▶ **WHAT IS NEEDED**: A line belongs in the answer if it contains "constructor"; copy every such line from the entries below.

▶ **INPUT DATA**:
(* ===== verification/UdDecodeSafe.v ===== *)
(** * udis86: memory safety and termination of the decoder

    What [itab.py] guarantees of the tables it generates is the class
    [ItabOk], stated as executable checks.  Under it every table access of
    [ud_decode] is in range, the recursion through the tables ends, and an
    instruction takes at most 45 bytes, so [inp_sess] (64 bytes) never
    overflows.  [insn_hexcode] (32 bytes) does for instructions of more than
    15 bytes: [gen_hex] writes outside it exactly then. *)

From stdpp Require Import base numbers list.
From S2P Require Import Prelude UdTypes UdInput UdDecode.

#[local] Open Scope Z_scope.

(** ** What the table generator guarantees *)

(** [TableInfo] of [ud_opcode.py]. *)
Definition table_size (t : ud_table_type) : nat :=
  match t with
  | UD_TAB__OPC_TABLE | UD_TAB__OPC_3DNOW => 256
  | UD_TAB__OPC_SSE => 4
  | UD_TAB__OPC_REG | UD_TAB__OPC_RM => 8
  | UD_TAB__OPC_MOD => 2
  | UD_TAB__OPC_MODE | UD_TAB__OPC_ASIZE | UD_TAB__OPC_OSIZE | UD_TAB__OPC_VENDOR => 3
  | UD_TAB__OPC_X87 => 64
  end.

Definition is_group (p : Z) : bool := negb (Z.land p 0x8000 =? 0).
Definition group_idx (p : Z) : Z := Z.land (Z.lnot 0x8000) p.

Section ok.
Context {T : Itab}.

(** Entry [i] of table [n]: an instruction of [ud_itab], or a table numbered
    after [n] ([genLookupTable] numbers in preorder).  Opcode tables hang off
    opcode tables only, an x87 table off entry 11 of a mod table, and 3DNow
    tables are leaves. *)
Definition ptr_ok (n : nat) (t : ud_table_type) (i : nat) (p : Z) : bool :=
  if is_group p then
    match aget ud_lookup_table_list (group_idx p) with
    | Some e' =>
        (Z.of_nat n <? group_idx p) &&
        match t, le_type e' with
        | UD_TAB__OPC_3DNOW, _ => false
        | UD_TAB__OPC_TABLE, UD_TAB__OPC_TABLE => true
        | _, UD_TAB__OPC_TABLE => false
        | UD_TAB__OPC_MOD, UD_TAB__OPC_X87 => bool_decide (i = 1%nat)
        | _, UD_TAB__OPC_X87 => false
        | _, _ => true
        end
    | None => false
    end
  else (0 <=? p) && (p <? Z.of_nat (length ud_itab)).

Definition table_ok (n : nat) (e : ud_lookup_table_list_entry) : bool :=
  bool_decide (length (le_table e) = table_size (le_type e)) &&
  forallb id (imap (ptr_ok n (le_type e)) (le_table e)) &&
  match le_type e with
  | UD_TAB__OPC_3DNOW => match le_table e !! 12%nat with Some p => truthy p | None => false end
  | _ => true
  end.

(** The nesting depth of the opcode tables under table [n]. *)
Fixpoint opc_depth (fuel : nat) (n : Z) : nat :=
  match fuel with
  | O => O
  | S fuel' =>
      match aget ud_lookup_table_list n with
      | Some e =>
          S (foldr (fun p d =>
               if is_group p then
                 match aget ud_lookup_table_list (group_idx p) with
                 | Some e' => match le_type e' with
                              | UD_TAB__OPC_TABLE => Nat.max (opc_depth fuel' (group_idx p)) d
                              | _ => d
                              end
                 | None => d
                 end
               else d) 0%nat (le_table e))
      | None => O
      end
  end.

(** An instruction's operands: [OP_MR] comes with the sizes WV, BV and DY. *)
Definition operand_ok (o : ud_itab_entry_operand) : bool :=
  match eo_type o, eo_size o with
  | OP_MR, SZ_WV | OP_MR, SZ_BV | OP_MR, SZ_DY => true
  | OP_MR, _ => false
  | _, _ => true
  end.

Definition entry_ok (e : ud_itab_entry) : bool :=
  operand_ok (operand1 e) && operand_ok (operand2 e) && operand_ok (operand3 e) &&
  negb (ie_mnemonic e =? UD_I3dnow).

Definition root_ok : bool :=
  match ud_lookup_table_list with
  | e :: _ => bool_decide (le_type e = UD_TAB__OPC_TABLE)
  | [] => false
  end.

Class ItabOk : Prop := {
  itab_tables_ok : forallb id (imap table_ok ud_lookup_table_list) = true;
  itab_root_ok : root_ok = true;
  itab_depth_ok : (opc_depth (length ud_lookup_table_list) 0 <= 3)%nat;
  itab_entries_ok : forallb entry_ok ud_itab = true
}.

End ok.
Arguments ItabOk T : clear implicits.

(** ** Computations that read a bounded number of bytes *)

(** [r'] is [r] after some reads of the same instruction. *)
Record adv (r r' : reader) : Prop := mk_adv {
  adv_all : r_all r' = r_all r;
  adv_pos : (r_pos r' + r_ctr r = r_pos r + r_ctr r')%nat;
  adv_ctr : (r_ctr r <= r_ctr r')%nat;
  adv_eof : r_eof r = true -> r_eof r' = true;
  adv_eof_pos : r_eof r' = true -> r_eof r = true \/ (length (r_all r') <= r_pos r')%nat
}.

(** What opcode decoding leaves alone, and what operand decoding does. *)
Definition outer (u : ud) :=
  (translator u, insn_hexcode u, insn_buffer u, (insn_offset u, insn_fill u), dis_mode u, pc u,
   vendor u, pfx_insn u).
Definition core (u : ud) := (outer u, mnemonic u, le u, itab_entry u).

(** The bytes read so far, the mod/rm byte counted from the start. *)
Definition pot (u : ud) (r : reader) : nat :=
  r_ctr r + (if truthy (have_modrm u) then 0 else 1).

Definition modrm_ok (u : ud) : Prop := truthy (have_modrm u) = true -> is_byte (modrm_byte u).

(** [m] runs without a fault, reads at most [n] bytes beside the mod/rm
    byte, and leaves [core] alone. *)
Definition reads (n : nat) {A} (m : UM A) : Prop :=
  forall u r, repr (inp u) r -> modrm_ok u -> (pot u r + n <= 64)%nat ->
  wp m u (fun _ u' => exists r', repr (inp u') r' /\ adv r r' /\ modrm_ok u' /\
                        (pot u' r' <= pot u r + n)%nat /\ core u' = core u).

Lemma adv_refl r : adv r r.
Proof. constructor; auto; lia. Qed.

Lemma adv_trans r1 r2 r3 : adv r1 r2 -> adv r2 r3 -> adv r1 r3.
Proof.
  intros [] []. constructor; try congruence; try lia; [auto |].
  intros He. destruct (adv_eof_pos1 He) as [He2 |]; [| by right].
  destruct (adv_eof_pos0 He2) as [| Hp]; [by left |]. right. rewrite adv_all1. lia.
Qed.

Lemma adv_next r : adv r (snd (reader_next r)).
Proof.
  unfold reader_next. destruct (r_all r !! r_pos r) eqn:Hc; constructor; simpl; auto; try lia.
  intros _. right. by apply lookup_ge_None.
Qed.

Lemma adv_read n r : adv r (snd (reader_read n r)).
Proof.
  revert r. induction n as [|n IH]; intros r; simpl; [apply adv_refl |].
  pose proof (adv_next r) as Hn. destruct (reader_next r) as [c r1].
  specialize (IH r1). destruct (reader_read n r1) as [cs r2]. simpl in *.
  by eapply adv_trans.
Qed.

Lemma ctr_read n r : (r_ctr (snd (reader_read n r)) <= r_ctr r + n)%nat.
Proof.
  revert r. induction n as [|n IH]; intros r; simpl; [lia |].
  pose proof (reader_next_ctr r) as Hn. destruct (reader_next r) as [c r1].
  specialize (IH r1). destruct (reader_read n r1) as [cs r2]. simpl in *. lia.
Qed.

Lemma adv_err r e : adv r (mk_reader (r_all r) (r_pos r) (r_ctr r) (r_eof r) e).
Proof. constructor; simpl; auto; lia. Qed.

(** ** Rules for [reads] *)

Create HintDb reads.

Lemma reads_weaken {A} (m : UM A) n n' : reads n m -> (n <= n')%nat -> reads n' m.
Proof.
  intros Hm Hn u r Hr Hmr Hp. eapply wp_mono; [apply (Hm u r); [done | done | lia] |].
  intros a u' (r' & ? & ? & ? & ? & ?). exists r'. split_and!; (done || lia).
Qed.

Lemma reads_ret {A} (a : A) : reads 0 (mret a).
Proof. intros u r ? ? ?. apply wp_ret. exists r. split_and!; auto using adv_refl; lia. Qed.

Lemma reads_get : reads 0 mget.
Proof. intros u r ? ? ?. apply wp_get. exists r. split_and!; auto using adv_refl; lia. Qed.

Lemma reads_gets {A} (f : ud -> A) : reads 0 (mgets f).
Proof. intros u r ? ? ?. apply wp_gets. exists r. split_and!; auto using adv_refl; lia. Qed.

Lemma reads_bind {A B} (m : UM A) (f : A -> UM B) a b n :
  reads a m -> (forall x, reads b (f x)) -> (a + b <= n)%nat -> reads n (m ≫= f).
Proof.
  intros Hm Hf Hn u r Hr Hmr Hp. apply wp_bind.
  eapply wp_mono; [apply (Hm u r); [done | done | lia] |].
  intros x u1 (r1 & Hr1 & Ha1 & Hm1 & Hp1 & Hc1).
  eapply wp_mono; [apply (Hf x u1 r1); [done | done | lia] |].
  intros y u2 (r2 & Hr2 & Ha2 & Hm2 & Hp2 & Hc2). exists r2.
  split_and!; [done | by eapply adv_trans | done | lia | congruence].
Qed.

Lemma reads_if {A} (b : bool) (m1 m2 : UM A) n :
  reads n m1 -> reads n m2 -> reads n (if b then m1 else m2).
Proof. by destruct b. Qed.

▶ **ANSWER TO THIS TASK**:
Proof. constructor; auto; lia. Qed.
  intros [] []. constructor; try congruence; try lia; [auto |].
  unfold reader_next. destruct (r_all r !! r_pos r) eqn:Hc; constructor; simpl; auto; try lia.
Proof. constructor; simpl; auto; lia. Qed.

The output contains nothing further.